If the coronavirus (COVID-19) crisis had occurred in 2016, before the start of Egypt’s economic reform programme, the economy would have faced extreme stress, according to Minister of Planning Hala El-Said.
El-Said’s statement came during an AmCham webinar on Tuesday, entitled “A new Reality: Paving the Way Forward Post COVID-19”.
The minister highlighted that Egypt has had time to significantly strengthen its economic position against the global health crisis, due to the economic reform programme that was started in 2016.
El-Said added the government’s objectives in its economic measures to mitigate the virus’ impact are to support vulnerable groups. A total of EGP 100bn has been allocated under a comprehensive healthcare crisis plan to support economic activity, raise purchasing power and boost domestic demand.
The government has allocated an additional EGP 500 per month to irregular workers for a period of three months, with pensions getting five overdue bonuses at 80% of the basic salary.
The Central Bank of Egypt (CBE) has also announced that EGP 20bn has been put forward to launch a stock purchase programme, whilst the interest rate has been cut by 3%. A new debt relief initiative for individuals at risk of default has also been put into effect.
The government intends to increase health sector investments by 42%, education sector investments by 81%, transportation and roads investments by 90%, and investment in drinking water and sanitation by 78%. There will also be a significant 300% increase in digitalisation and telecommunications investments.
El-Said announced that total public infrastructure investments over the past seven years stands at EGP 1.5trn. The Egyptian government has, in the past five years, successfully implemented 4,253 infrastructure projects at a total cost of EGP 2trn.
El-Said emphasised that the number of intensive care beds at government hospitals has increased by 77%, with nurseries increasing by 8% and paediatric beds by 87%. A total of 25% of university hospitals have become automated.
The government allocated EGP 2.6bn of investments between July 2019 and March 2020, with EGP 10bn allocated as public investments in telecommunications and digitalisation as part of the FY 2020/2021 plan. This is in addition to EGP 8bn that will be mobilised for the Hayah Karema “Decent Life” initiative covering over 500 villages.

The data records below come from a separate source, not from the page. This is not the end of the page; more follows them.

(** [Editor._enhance_paragraph] *)
Definition _enhance_paragraph (paragraph : str) : str :=
  let enhanced := paragraph in
  let enhanced :=
    if rain_gate paragraph
    then replace paragraph rain_phrase rain_phrase_enhanced
    else enhanced in
  let enhanced :=
    if silhouette_gate paragraph
    then replace paragraph silhouette_phrase silhouette_phrase_enhanced
    else enhanced in
  enhanced.

(** [Editor._enhance_prose] *)
Definition _enhance_prose (content : str) : str :=
  let paragraphs := split content (nl ++ nl) in
  let enhanced_paragraphs :=
    flat_map (fun para =>
                if truthy (strip para) then [_enhance_paragraph para] else [])
      paragraphs in
  join (nl ++ nl) enhanced_paragraphs.

End WithLower.

(** The first substitution of [_add_final_formatting]: the pattern is
    one of the marks [.], [!], [?], captured, followed by two newlines
    and a double quote; the replacement is the captured mark, two
    newlines and a double quote.  Matches are taken left to right and
    do not overlap; [skip] counts the matched characters still to pass
    over. *)
Definition sentence_mark (c : N) : bool :=
  (c =? 46) || (c =? 33) || (c =? 63).

Fixpoint sub_dialogue_spacing (skip : nat) (s : str) : str :=
  match s with
  | [] => []
  | c :: t =>
      match skip with
      | S k => sub_dialogue_spacing k t
      | O =>
          if sentence_mark c && startswith t (nl ++ nl ++ dq)
          then [c] ++ nl ++ nl ++ dq ++ sub_dialogue_spacing 3 t
          else c :: sub_dialogue_spacing O t
      end
  end.

(** The second substitution: the pattern is three or more newlines,
    the replacement two.  At a position where three newlines start the
    whole run of newlines is matched (the repetition is greedy);
    [in_match] says that the characters read are the rest of a matched
    run. *)
Fixpoint sub_paragraph_breaks (in_match : bool) (s : str) : str :=
  match s with
  | [] => []
  | c :: t =>
      if in_match then
        if c =? 10 then sub_paragraph_breaks true t
        else c :: sub_paragraph_breaks false t
      else if startswith s (nl ++ nl ++ nl)
      then nl ++ nl ++ sub_paragraph_breaks true t
      else c :: sub_paragraph_breaks false t
  end.

(** [Editor._add_final_formatting] *)
Definition _add_final_formatting (content : str) : str :=
  let formatted := content in
  let formatted := sub_dialogue_spacing O formatted in
  let formatted := sub_paragraph_breaks false formatted in
  strip formatted.

(** [Editor._final_polish]: the three branches of the loop append the
    line as it is. *)
Definition _final_polish (content : str) : str :=
  let lines := split content nl in
  let polished_lines :=
    map (fun line =>
           if truthy (strip line) then
             if startswith (strip line) dq && endswith (strip line) dq
             then line
             else line
           else line)
      lines in
  let polished_content := join nl polished_lines in
  _add_final_formatting polished_content.

(** [Editor.edit_scene] *)
Definition edit_scene (lower : str -> str) (scene_content brief scene_plan : str)
  : str :=
  let edited_content := _apply_style_corrections scene_content in
  let edited_content := _enhance_prose lower edited_content in
  let edited_content := _final_polish edited_content in
  edited_content.

End Editor.

(** ** The claims' own vocabulary *)

(** The four outlines, and the selection rule in the words of the
    specification: Tense+Rain on mood tense with weather rain, else
    Emotional or Action by mood alone, else Generic. *)
Inductive outline := TenseRain | Emotional | Action | Generic.

Definition outline_steps (o : outline) : list str :=
  match o with
  | TenseRain => Planner.tense_rain_outline
  | Emotional => Planner.emotional_outline
  | Action => Planner.action_outline
  | Generic => Planner.generic_outline
  end.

Regarding Egypt’s pre-crisis economic indicators, El-Said said the country achieved a 5.6% GDP growth rate in FY 2019/2020, with a 24% decrease in non-oil trade imports.
It is anticipated that Egypt will achieve 3.5% growth rate in FY 2020/2021, instead of the previous pre-coronavirus projection of 5.8%. Unemployment rates are also projected to increase by 2.3% to reach 10.3% in 2020, compared to the pre-coronavirus projection of 8%.
The Sovereign Fund of Egypt (TSFE) will initially focus on developing high potential investment products, local sectors, and encourage private sector participation. At the same time, it will ensure a level playing field in education, energy and infrastructure as well as FinTech and other technologies. This will occur alongside level playing fields in the food, agriculture, healthcare and pharmaceuticals, industry tourism and antiquities sectors.
TSFE CEO Ayman Soliman said the fund has changed its business strategy according to changes instigated by the coronavirus pandemic.
Soliman added that the TSFE’s long-term plan is to invest in natural strategic regional and international champions, and explore commercial investment opportunities abroad.